Budget: Spent $125 on six pairs of shoes while on vacation. Yes, six. That includes California tax. Did I need six pairs of shoes? Probably not. But outlet stores plus a need for new shoes and finding shoes that actually fit me (a rarity) equals buying a lot of shoes. I find shoes are a worthwhile investment, especially if they’re good quality footwear sold at a relatively cheap price. At the Nine West outlet store, I actually bought a pair of shoes I already own. They are pretty gross right now and my gut instinct has told me throw them out for months. Finally, I found their replacement. The same exact pair, for $15 on a sale rack on extra sale. There is something orgasmic about walking into a shoe store that has a sale rack where prices are already marked down about 50 percent, and then there’s a giant sign that says “take 50 percent off already reduced prices.” Sometimes I think I could live on the thrill of buying $70-$100 shoes for $20.

Travel: Labor Day weekend in Tahoe was great. I felt bad that I ended up spending so little on the trip. My boyfriend’s father footed the bill for our motel and my bf covered most of the gas, so I ended up spending about $200 on the trip for food and a show. (And then I spent $125 on shoes (see above)). I’ve got a few upcoming trips that will pinch my wallet a bit… a roadtrip to LA coming up in a few weeks, and then I’m off to Miami for my childhood friend’s wedding. Overall I expect travel to cost me another $400-$500 over the next two months. My mother still wants me to take a trip to Vegas to visit my grandmother, but I’m not sure it makes sense to spend even more money on that. And then there’s the possibility of taking a trip home to the east coast for the holidays, though I might just not go home this year. There’s not much left for me there. Being around my parents, in my childhood home, just depresses me. It reminds me of all the things I’ve been trying so hard to get away from (and failing, but trying nonetheless).

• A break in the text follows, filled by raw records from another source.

(** ** The loop always ends *)
(** [m] does not run out of fuel, and what it returns satisfies [Q]. *)
Definition ends {S A} (m : M S A) (Q : A → Prop) : Prop :=
  ∀ s, match m s with Ok (a, _) => Q a | Panic e => e ≠ OutOfFuel end.
Lemma ends_bind {S A B} (m : M S A) (f : A → M S B) P Q : ends m P → (∀ a, P a → ends (f a) Q) → ends (m ≫= f) Q.
Proof. intros Hm Hf s. unfold mbind, M_bind. specialize (Hm s). destruct (m s) as [[a s']|e]; [|done]. by apply Hf. Qed.
Lemma ends_ret {S A} (a : A) (Q : A → Prop) : Q a → ends (mret a : M S A) Q.
Proof. by intros Ha s. Qed.
Lemma ends_mono {S A} (m : M S A) (P Q : A → Prop) : ends m P → (∀ a, P a → Q a) → ends m Q.
Proof. intros Hm H s. specialize (Hm s). destruct (m s) as [[a s']|e]; [by apply H|done]. Qed.
Lemma ends_extract_signed m : ends (extract_signed m) (λ v, - 2 ^ 63 ≤ v < 2 ^ 63).
Proof.
  intros [|a args]; [by destruct m|]. pose proof (signed_value_range m a) as Hr.
  destruct m, a; cbn in Hr |- *; done || exact Hr.
Qed.
Lemma ends_extract_unsigned m : ends (extract_unsigned m) (λ v, 0 ≤ v < 2 ^ 64).
Proof.
  intros [|a args]; [by destruct m|]. pose proof (unsigned_value_range m a) as Hr.
  destruct m, a; cbn in Hr |- *; done || exact Hr.
Qed.
Lemma ends_utoa v base adj : 8 ≤ base → 0 ≤ v < 2 ^ 64 → ends (utoa v base adj) (λ _, True).
Proof. intros Hb Hv args. by destruct (utoa_spec v base adj args Hb Hv) as (ds & -> & _). Qed.
Lemma ends_va : ends va_arg (λ _, True) ∧ ends va_int (λ _, True) ∧ ends va_ptr (λ _, True).
Proof. split_and!; intros [|[] l]; done. Qed.
Lemma ends_conv_unsigned fs : ends (conv_unsigned fs) (λ _, True).
Proof.
  eapply ends_bind; [apply ends_extract_unsigned|]. intros v Hv.
  eapply (ends_bind _ _ (λ _, True)).
  - destruct (no_digits fs v); [by apply ends_ret|]. destruct (decide _); [by apply ends_ret|].
    eapply ends_bind; [apply ends_utoa; [repeat destruct (decide _); lia|done]|]. intros l _. by apply ends_ret.
  - intros [[[l len] bin] fs'] _. eapply (ends_bind _ _ (λ _, True)); [|intros [l' len'] _; by apply ends_ret].
    destruct (decide _); [|by apply ends_ret]. eapply (ends_bind _ _ (λ _, True)); [|intros l' _; by apply ends_ret].
    intros args. unfold in_cbuf. by destruct (decide _).
Qed.
Lemma ends_prepare fs : ends (prepare fs) (λ _, True).
Proof.
  destruct ends_va as (_ & Hi & Hp).
  eapply (ends_bind _ _ (λ _, True)); [|intros fs1 _; eapply (ends_bind _ _ (λ _, True)); [|intros fs2 _]].
  - unfold star_width. destruct (decide _); [|by apply ends_ret]. eapply ends_bind; [exact Hi|]. intros v _.
    repeat destruct (decide _); [by intros ?|by apply ends_ret..].
  - unfold star_prec. destruct (decide _); [|by apply ends_ret]. eapply ends_bind; [exact Hi|]. intros v _. by apply ends_ret.
  - unfold convert. destruct (conv_spec fs2); try (by apply ends_ret); try apply ends_conv_unsigned.
    + eapply ends_bind; [exact Hi|]. intros v _. by apply ends_ret.
    + eapply ends_bind; [exact Hp|]. intros [p [s|]] _; [by apply ends_ret|by intros ?].
    + eapply ends_bind; [apply ends_extract_signed|]. intros v Hv. eapply (ends_bind _ _ (λ _, True)); [|intros l _; by apply ends_ret].
      destruct (no_digits fs2 v); [by apply ends_ret|]. apply ends_utoa; [lia|]. destruct (decide _); apply wrap64_range.
    + eapply ends_bind; [exact Hp|]. intros p _. eapply ends_bind; [apply ends_utoa; [lia|apply wrap64_range]|].
      intros l _. by apply ends_ret.
Qed.
Lemma parse_ends cur : npf_parse_format_spec cur ≠ Panic OutOfFuel.
Proof.
  assert (∀ l n, parse_digits l n ≠ Panic OutOfFuel) as Hd.
  { induction l as [|c l IH]; intros n; cbn; [done|]. destruct (is_digit c); [|done]. by case_decide. }
  unfold npf_parse_format_spec. destruct (parse_flags cur spec0) as [s1 c1].
  unfold parse_width. pose proof (Hd c1 0) as H1. destruct (starts c_star c1); [|destruct (parse_digits c1 0) as [[w c2]|e]; [|congruence]].
  all: match goal with |- context [parse_prec ?a ?b] => destruct (parse_prec a b) as [[s3 c3]|e] eqn:E end; [by destruct (parse_length s3 c3)|].
  all: unfold parse_prec in E; revert E; repeat (destruct (starts _ _); cbn [negb]; try done);
    match goal with |- context [parse_digits ?a ?b] => pose proof (Hd a b); destruct (parse_digits a b) as [[]|] end; congruence.
Qed.
Lemma render_loop_ends fuel : ∀ cur args, (length cur < fuel)%nat → render_loop fuel cur args ≠ Panic OutOfFuel.
Proof.
  induction fuel as [|fuel IH]; intros cur args Hl; [lia|]. cbn [render_loop]. destruct cur as [|c cur]; [done|].
  cbn [length] in Hl. pose proof (parse_ends cur) as Hpe.
  destruct (if decide (c ≠ c_percent) then Ok None else npf_parse_format_spec cur) as [[[fs rest]|]|e] eqn:Ep.
  - destruct (decide (c ≠ c_percent)); [done|]. apply parse_ok in Ep as [_ Hlt].
    pose proof (ends_prepare fs args) as He. destruct (prepare fs args) as [[k args']|e]; [|congruence].
    destruct (pads_in_range k); [|done]. pose proof (IH rest args' ltac:(lia)).
    destruct (render_loop fuel rest args') as [[]|]; congruence.
  - pose proof (IH cur args ltac:(lia)). destruct (render_loop fuel cur args) as [[]|]; congruence.
  - destruct (decide (c ≠ c_percent)); congruence.
Qed.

Successful Shoe Return; Job Stress; Understanding Economics

Please pat me on the back. I walked into Macy’s to return my non-functioning shoes that I purchased for $45 last month (the heel of the right shoe somehow deflated each time I put any weight on it) and by some miracle of miracle’s I managed to walk out of the store, return receipt in hand, without making another purchase.

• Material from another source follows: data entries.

Lemma stack_walk_spec rbp rips : stack_frames rbp rips → ∀ fuel ts w, length junk = 512%nat → (length rips < fuel)%nat →
  outputs LOG_LEVEL (frame_line <$> rips) = Ok ts → log_idle w → wp (stack_walk fuel rbp) (λ _ w', delivered ts w w') w.
Proof.
  induction 1 as [|rbp Htop|rbp rip next rips Hb Hr Hw Hv Hn _ IH]; intros [|fuel] ts w Hj Hf Ho Hi; cbn [length] in Hf; try lia;
    cbn [stack_walk].
  - injection Ho as <-. case_decide; [by apply wp_ret|done].
  - injection Ho as <-. case_decide; [by apply wp_ret|]. case_decide; [by apply wp_ret|]. destruct Htop as [?|Hw]; [done|].
    apply wp_bind. unfold load. rewrite Hw. apply wp_ret. case_decide; [by apply wp_ret|done].
  - rewrite decide_False // decide_False //. apply wp_bind. unfold load at 1. rewrite Hw. apply wp_ret. rewrite decide_False //.
    change (frame_line <$> rip :: rips) with ([frame_line rip] ++ (frame_line <$> rips)) in Ho.
    apply outputs_app_inv in Ho as (t1 & t2 & -> & O1 & O2). apply wp_bind. eapply wp_mono; [by apply (say_delivers _ _ _ t1)|].
    intros [] w1 D1. apply wp_bind. unfold load. rewrite Hn. apply wp_ret. eapply wp_mono; [apply (IH _ t2); [done|lia|done|apply D1]|].
    intros [] w2 D2. by eapply delivered_app.
Qed.
Lemma panic_withstack_spec fuel msg total used stack rips ts w : length junk = 512%nat → log_idle w →
  stack_frames stack rips → (length rips < fuel)%nat → outputs LOG_LEVEL (panic_calls msg total used rips) = Ok ts →
  wp (panic_withstack fuel msg total used stack) (λ _ w', ∃ w1, delivered (panic_art :: ts) w w1 ∧ w' = l_set_ints false w1) w.
Proof.
  intros Hj Hi Hs Hf Ho. unfold panic_calls in Ho.
  apply outputs_app_inv in Ho as (t1 & ? & -> & O1 & (t2 & ? & -> & O2 & (t3 & ? & -> & O3 & (t4 & t5 & -> & O4 & O5)%outputs_app_inv)%outputs_app_inv)%outputs_app_inv).
  unfold panic_withstack. apply wp_bind. eapply wp_mono; [by apply consoles_write_delivered|]. intros [] w0 D0.
  apply wp_bind. eapply wp_mono; [apply (say_delivers _ _ _ t1); [done|done|apply D0]|]. intros [] w1 D1.
  apply wp_bind. eapply wp_mono; [apply (say_delivers _ _ _ t2); [done|done|apply D1]|]. intros [] w2 D2.
  apply wp_bind. eapply wp_mono; [apply (say_delivers _ _ _ t3); [done|done|apply D2]|]. intros [] w3 D3.
  apply wp_bind. eapply wp_mono; [apply (stack_walk_spec stack rips Hs fuel t4); [done|done|done|apply D3]|]. intros [] w4 D4.
  apply wp_bind. eapply wp_mono; [apply (say_delivers _ _ _ t5); [done|done|apply D4]|]. intros [] w5 D5.
  apply wp_modify. exists w5. split; [|done]. change (panic_art :: ?l) with ([panic_art] ++ l).
  do 5 (eapply delivered_app; [done|]). done.
Qed.

(** A frame pointer that cannot be read from faults once more, whatever was printed. *)
Lemma stack_walk_faults fuel rbp w : rbp ≠ 0 → wrap64 (rbp + 8) ≠ 0 → word (wrap64 (rbp + 8)) = None →
  stack_walk (S fuel) rbp w = Panic (Undefined "page fault").
Proof.
  intros Hb Hr Hw. cbn [stack_walk]. rewrite decide_False // decide_False //. unfold mbind, M_bind, load. by rewrite Hw.
Qed.
(** A frame that is its own caller is printed over and over. *)
Lemma stack_walk_cycle rbp rip ts : rbp ≠ 0 → wrap64 (rbp + 8) ≠ 0 → word (wrap64 (rbp + 8)) = Some rip → rip ≠ 0 →
  word rbp = Some rbp → length junk = 512%nat → outputs LOG_LEVEL [frame_line rip] = Ok ts →
  ∀ fuel w, log_idle w → stack_walk fuel rbp w = Panic OutOfFuel.
Proof.
  intros Hb Hr Hw Hv Hn Hj Ho. induction fuel as [|fuel IH]; intros w Hi; [done|]. cbn [stack_walk].
  rewrite decide_False // decide_False //. apply bind_ends. unfold load at 1. rewrite Hw. apply wp_ret. rewrite decide_False //.
  apply bind_ends. eapply wp_mono; [by apply (say_delivers _ _ _ ts)|]. intros [] w1 [D1 _]. apply bind_ends. unfold load. rewrite Hn.
  apply wp_ret. by apply IH.
Qed.
End panic.

(** ** [int.c]: the report of a fault *)
Module Fault.
Record frame_t := Frame {
  rax : Z; rbx : Z; rcx : Z; rdx : Z; rsi : Z; rdi : Z; r8 : Z; r9 : Z; r10 : Z; r11 : Z; r12 : Z; r13 : Z; r14 : Z;
  r15 : Z; rbp : Z; rip : Z; cs : Z; rflags : Z; rsp : Z; ss : Z;
}.
(** A line with two registers. *)
Definition reg_line (n1 : string) (v1 : Z) (n2 : string) (v2 : Z) : call :=
  Call (c_lit n1 ++ c_lit "%016lx" ++ c_lit n2 ++ c_lit "%016lx\n") [ALong v1; ALong v2].
Definition cr_line (n : string) (v : Z) : call := Call (c_lit n ++ c_lit "0x%016lx\n") [ALong v].
(** The registers in the order they are printed, two on a line. *)
Definition registers (state : frame_t) : list (string * Z * (string * Z)) :=
  [("rax: ", rax state, ("  rbx: ", rbx state)); ("rcx: ", rcx state, ("  rdx: ", rdx state));
   ("rsi: ", rsi state, ("  rdi: ", rdi state)); ("r8:  ", r8 state, ("  r9:  ", r9 state));
   ("r10: ", r10 state, ("  r11: ", r11 state)); ("r12: ", r12 state, ("  r13: ", r13 state));
   ("r14: ", r14 state, ("  r15: ", r15 state)); ("rbp: ", rbp state, ("  ss:  ", ss state));
   ("rip: ", rip state, ("  cs:  ", cs state)); ("RFL: ", rflags state, ("  rsp: ", rsp state))]%string.
Definition DUMP_STATE (state : frame_t) (cr0 cr2 cr3 cr4 : Z) : list call :=
  ((λ '(n1, v1, (n2, v2)), reg_line n1 v1 n2 v2) <$> registers state) ++
  [Call (c_lit "\ncontrol registers:\n") [];
   cr_line "CR0: " cr0; cr_line "CR2: " cr2; cr_line "CR3: " cr3; cr_line "CR4: " cr4].
Definition flag (error_code bit : Z) (set clear : list call) : list call :=
  if decide (Z.land error_code bit ≠ 0) then set else clear.
Definition word (s : string) : list call := [Call (c_lit s) []].
(** What is printed before the panic, and its message. *)
Definition handle_pf (error_code : Z) : list call * cstring :=
  ([Call (DEBUG ++ c_lit "Page Fault Error Code: 0x%lx\n") [ALong error_code]] ++ word "Information: " ++
   flag error_code 0x1 (word "Present ") (word "Unpresent ") ++
   flag error_code 0x2 (word "Write ") (word "Read ") ++
   flag error_code 0x4 (word "User ") (word "Kernel ") ++
   flag error_code 0x8 (word "ReservedWrite ") [] ++
   flag error_code 0x10 (word "Instructionfetch ") [] ++
   flag error_code 0x20 (word "Protectionkey ") [] ++
   flag error_code 0x40 (word "Shadowstack ") [] ++
   flag error_code 0x80 (word "SGX-Violation ") [] ++
   word "\n", c_lit "page fault not handled\n").
Definition handle_fault (frame : frame_t) (cr0 cr2 cr3 cr4 : Z) (number error_code : Z) : list call * cstring :=
  let head := word "== FAULT ==\n" ++ word "cpu state:\n" ++ DUMP_STATE frame cr0 cr2 cr3 cr4 ++ word "\n" ++
    [Call (c_lit "fault number: %d\n") [AInt number]] in
  if decide (number = 14) then let '(out, msg) := handle_pf error_code in (head ++ out, msg)
  else (head ++ [Call (c_lit "error code: %ld\n") [ALong error_code]], c_lit "unhandleable exception\n").
Section report.
Context {H : Type} `{KMalloc H} (names : symw H) (word : Z → option Z).
Context (LOG_LEVEL : Z) (junk : text).
(** The whole report: both end in [panic_withstack], from the frame of the interrupted
    code. *)
Definition fault_report (fuel : nat) (frame : frame_t) (cr0 cr2 cr3 cr4 number error_code total used : Z) : M logw unit :=
  let '(out, msg) := handle_fault frame cr0 cr2 cr3 cr4 number error_code in
  say LOG_LEVEL junk out;;
  panic_withstack names word LOG_LEVEL junk fuel msg total used (rbp frame).
(** The calls of [printk], before and after the banner. *)
Definition report_calls frame cr0 cr2 cr3 cr4 number error_code total used rips : list call * list call :=
  let '(out, msg) := handle_fault frame cr0 cr2 cr3 cr4 number error_code in (out, panic_calls names msg total used rips).
End report.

(Although I admit, I did eye the earring display by the door and have dirty thoughts about buying half of the items shimmering in my view).

Now, before you get too pat-happy, prepare to punch me. Five minutes or so after my accomplishment, I walked into Borders and spent $36 on two books. I felt like the books were worthy purchases though. Sure, I could go to a library to get books for free, but on the rare occasion I manage to motivate myself to read anything, I’m the type that loves to take notes in the columns. The librarians don’t really think my notes add value to the books, so it’s best for me to purchase them up front.

My goal over the next few months is to actually start reading. I have terrible ADD and I rarely pick up a book and make it through from start to finish. I’ve given up on fiction almost entirely, but non-fiction is worth my time and painful attempts to focus.

Since I’m on this personal finance kick and slightly depressed/confused/bewildered about how Wall Street works, I decided to invest in some economics for dummies-type books.

So I bought:

1) Economics: Making Sense of the Modern Economy (by “The Economist”)
2) Knowledge and the Wealth of Nations: A Story of Economic Discovery, by David Warsh

I like buying “smart people” books. My shelves are filled with them. Do I read them? No. But I do need to figure out this economy thing. It’s one subject that I’m embarrassed I know next-to-nothing about. As a business reporter, I owe my readers (and myself) a bit of a fast education on the topic.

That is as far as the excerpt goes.